Extensive studies have been conducted on talking to animals, and the English language even has a name for speech targeted at dogs, ‘doggerel’. Talking to animals differs from talking to babies in that the latter teaches babies to speak, but even though dogs may learn to understand human speech to some extent, they will not learn to produce it themselves.
Then again, talking to plants or, say, clothes does not stir any kind of reaction in the recipient.
“And yet, people keep talking to them. In the Russian dataset, there is a lady who talks non-stop for ten minutes to her plants,” says Mustajoki.
Computers and other technical devices are very common recipients of speech, most often due to frustration or anger directed at their functionality. Sometimes people may also praise their equipment. For example, someone may applaud their car when it starts up in cold weather.

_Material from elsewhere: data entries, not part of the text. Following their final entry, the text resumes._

(** C1: for a viewpoint with its position in [[-1, 1]] and a zoom in
    [[2, 26]], finite bounds of non-negative size, a tile size of at least
    256 and any maximum zoom, the flood fill over the bounds expanded by
    32 returns (its recursion depth is bounded by the number of tiles of
    the grid, so it terminates), without duplicate tiles, exactly the
    tiles of the grid at the searched zoom whose rectangle intersects the
    expanded viewport, each with that rectangle. *)
Theorem flood_tiles_complete (ts mz : Z) (mx my z bx by' bw bh : R) (cur : option Point) :
  256 <= ts ->
  (-1 <= mx <= 1)%R -> (-1 <= my <= 1)%R -> (2 <= z <= 26)%R ->
  (0 <= bw)%R -> (0 <= bh)%R ->
  let vp := mkViewpoint (mkMercator (Fin mx) (Fin my)) (mkZoom (Fin z)) in
  let bounds := mkRect (Fin bx) (Fin by') (Fin bw) (Fin bh) in
  let projector := mkProjector vp cur bounds in
  let viewport := Rectangle_expand bounds (Fin 32) in
  let k := flood_zoom ts mz vp in
  exists tiles, flood_tiles ts mz vp viewport projector = Some tiles /\
    NoDup tiles.*1 /\
    (forall t r, (t, r) ∈ tiles <->
       tile_valid k t /\ r = position_of_tile ts vp projector t /\
       Rectangle_intersects viewport r = true).
Proof.
  intros Hts Hmx Hmy Hz Hbw Hbh vp bounds projector viewport k.
  assert (Hk : 0 <= k <= 27) by (apply (flood_zoom_range ts mz vp z); [done|done|lra]).
  assert (Hk31 : 0 <= k <= 31) by lia.
  destruct (central_tile mx my k Hk31 Hmx Hmy) as (sx & sy & Hc & Hsx & Hsy & Bx & By).
  assert (Hsv : tile_valid k (mkTileId sx sy k)) by (repeat split; cbn; lia).
  destruct (flood_inner_spec ts vp projector viewport k Hk31 (flood_fuel k) ∅ _ Hsv
              (grid_count_fuel k ltac:(lia))) as (M & Hf & _ & Hs & Hnew).
  unfold flood_tiles. fold k. cbn [vp_position vp]. fold vp.
  rewrite Hc, Hf. eexists. split; [reflexivity|].
  (* The geometry of the tiles at zoom [k]. *)
  set (H := (Rpower 2 (z - 1) * IZR BASE_SIZE)%R).
  set (S := (IZR BASE_SIZE * Rpower 2 (z - IZR k))%R).
  set (Ax := (bx + bw / 2 - H - IZR (Rfloor (mx * H + / 2)))%R).
  set (Ay := (by' + bh / 2 - H - IZR (Rfloor (my * H + / 2)))%R).
  assert (HS : (0 < S)%R) by (unfold S, BASE_SIZE; apply Rmult_lt_0_compat; [lra|apply Rpower2_pos]).
  assert (HNS : (IZR (2 ^ k) * S = 2 * H)%R).
  { unfold S, H. rewrite IZR_pow2 by lia.
    replace (2 * (Rpower 2 (z - 1) * IZR BASE_SIZE))%R
      with (Rpower 2 (z - 1) * 2 * IZR BASE_SIZE)%R by ring.
    rewrite (Rpower2_split z (IZR k)). ring. }
  set (ax := fun x : Z => Rltb (bx + - (32)) (Ax + IZR x * S + S) &&
                          Rltb (Ax + IZR x * S) (bx + - (32) + (bw + 2 * 32))).
  set (ay := fun y : Z => Rltb (by' + - (32)) (Ay + IZR y * S + S) &&
                          Rltb (Ay + IZR y * S) (by' + - (32) + (bh + 2 * 32))).
  assert (Hdec : forall x y, tile_valid k (mkTileId x y k) ->
    Rectangle_intersects viewport (position_of_tile ts vp projector (mkTileId x y k)) =
    ax x && ay y).
  { intros x y (_ & Hx & Hy); cbn in Hx, Hy.
    unfold projector, vp, bounds. rewrite position_of_tile_eq by (cbn; lia).
    unfold viewport, Rectangle_intersects, Rectangle_expand, bounds.
    cbn [rx ry rwidth rheight tile_x tile_y tile_zoom f64_sub f64_add f64_neg f64_mul f64_lt].
    unfold ax, ay. rewrite <- !andb_assoc. reflexivity. }
  assert (Hsa : Rectangle_intersects viewport (position_of_tile ts vp projector (mkTileId sx sy k)) = true).
  { rewrite Hdec by done. apply andb_true_iff. split.
    - apply (start_span bx bw H _ mx (IZR (2 ^ k)) S sx); done.
    - apply (start_span by' bh H _ my (IZR (2 ^ k)) S sy); done. }
  assert (Hcomp := flood_complete ts vp projector viewport k Hk31 M Hnew (mkTileId sx sy k) ax ay
                     Hs Hsv Hsa Hdec
                     (fun x1 x2 x Hx => span_convex Ax S _ _ x1 x2 x HS Hx)
                     (fun y1 y2 y Hy => span_convex Ay S _ _ y1 y2 y HS Hy)).
  split.
  - apply NoDup_fst_omap; [|apply NoDup_fst_map_to_list].
    intros a [b|] p E; cbn in E; [|discriminate]. by injection E as <-.
  - intros t r. rewrite drain_elem. split.
    + intros Hl. destruct (Hnew t (Some r) (lookup_empty t) Hl) as (Hv & Hr & _).
      destruct (Rectangle_intersects viewport (position_of_tile ts vp projector t)) eqn:Ei;
        [|discriminate]. injection Hr as ->. done.
    + intros (Hv & -> & Hi). destruct (Hcomp t Hv Hi) as [v Hv'].
      destruct (Hnew t v (lookup_empty t) Hv') as (_ & Hr & _). rewrite Hi in Hr.
      by subst v.
Qed.
(** * Rose Pine theme generator for Notepad++ (src/main.py)

    A shallow embedding of [main.py] and the properties of its style model,
    colour updater, template builder, configuration loader and writer, and
    style auditor.

    Python values are modelled as follows.
    - [str] is [string]; a character of a [str] is an [ascii], and the
      ordering of [str] is the lexicographic one on character codes.
    - [dict] with string keys is [gmap string _]; [set] is [gset _].
    - [xml.etree.ElementTree.Element] is the record [Element].
    - An exception is a value of [exn]; a call either returns or raises. *)

From Stdlib Require Import Strings.String Strings.Ascii NArith.
From stdpp Require Import base option list sorting gmap strings.
From stdpp Require Import pretty.

Local Open Scope string_scope.
Local Set Warnings "-register-all,-clear-no-such-hyp".

(** ** Python's ordering on [str] *)

Module StrOrder.

Definition le (s t : string) : Prop := String.leb s t = true.
Definition lt (s t : string) : Prop := String.ltb s t = true.

#[global] Instance le_dec s t : Decision (le s t).
Proof. unfold le. apply _. Defined.

#[global] Instance lt_dec s t : Decision (lt s t).
Proof. unfold lt. apply _. Defined.

End StrOrder.

(** ** Exceptions and outcomes *)

(** The exceptions the program can raise.  [ValueError] carries the message
    the program gives it; the others are raised by the interpreter or by a
    library. *)
Inductive exn : Type :=
| ValueError (msg : string)
| TypeError
| AttributeError
| OSError
| YAMLError
| ParseError.

(** A call returns a value or raises.  [Untyped] is the third case of a
    dynamically typed program read through its annotations: the call goes on
    with a value outside the annotated type of a [Style] field (for instance
    [names: [null]] or [fgColor: []] in the configuration).  What the program
    does with such a value afterwards is not modelled. *)
Inductive outcome (A : Type) : Type :=
| Returns (a : A)
| Raises (e : exn)
| Untyped.
Arguments Returns {A} a.
Arguments Raises {A} e.
Arguments Untyped {A}.

#[global] Instance outcome_ret : MRet outcome := λ A a, Returns a.
#[global] Instance outcome_bind : MBind outcome := λ A B f m,
  match m with
  | Returns a => f a
  | Raises e => Raises e
  | Untyped => Untyped
  end.

(** A [for] loop whose body may raise: the first failing element decides. *)
Fixpoint for_each_collect {A B} (body : A → outcome B) (xs : list A)
  : outcome (list B) :=
  match xs with
  | [] => Returns []
  | x :: xs' => b ← body x; bs ← for_each_collect body xs'; Returns (b :: bs)
  end.

(** ** Python values read from the configuration *)

(** The values [yaml.safe_load] builds that the program looks at: [None],
    [str], [list] and [dict] with string keys.  Numbers and booleans are not
    represented. *)
Inductive pyval : Type :=
| PNone
| PStr (s : string)
| PList (l : list pyval)
| PDict (d : gmap string pyval).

Spontaneous reactions to events taking place on television are one form of pseudo-dialogue.
“Viewers are unable to interact with TV personalities, yet various comments to characters appearing in TV shows are very commonplace. However, there are often other viewers present, making them at least partial recipients. This is evidenced, among others, by the popular reality show Gogglebox. But people do also talk to their television when alone,” Mustajoki points out.
Cultural differences?
Among the types of pseudo-dialogue identified by the researchers is speech without any other recipient in addition to the speaker. Everyone occasionally swears by themselves, for example when hitting a toe against a table leg, or just mutters trivialities by oneself. However, not everyone talks to their car or clothes.
“There are probably differences of both culture and personality at play here. It may be that in Russian or, for example, French culture pseudo-dialogue is more prevalent than in Finland, but there is no research data on this,” Tuomarla says.
“Extroverts must practise this more often than introverts, and there may be differences between genders as well. That would be an interesting topic for research,” adds Mustajoki.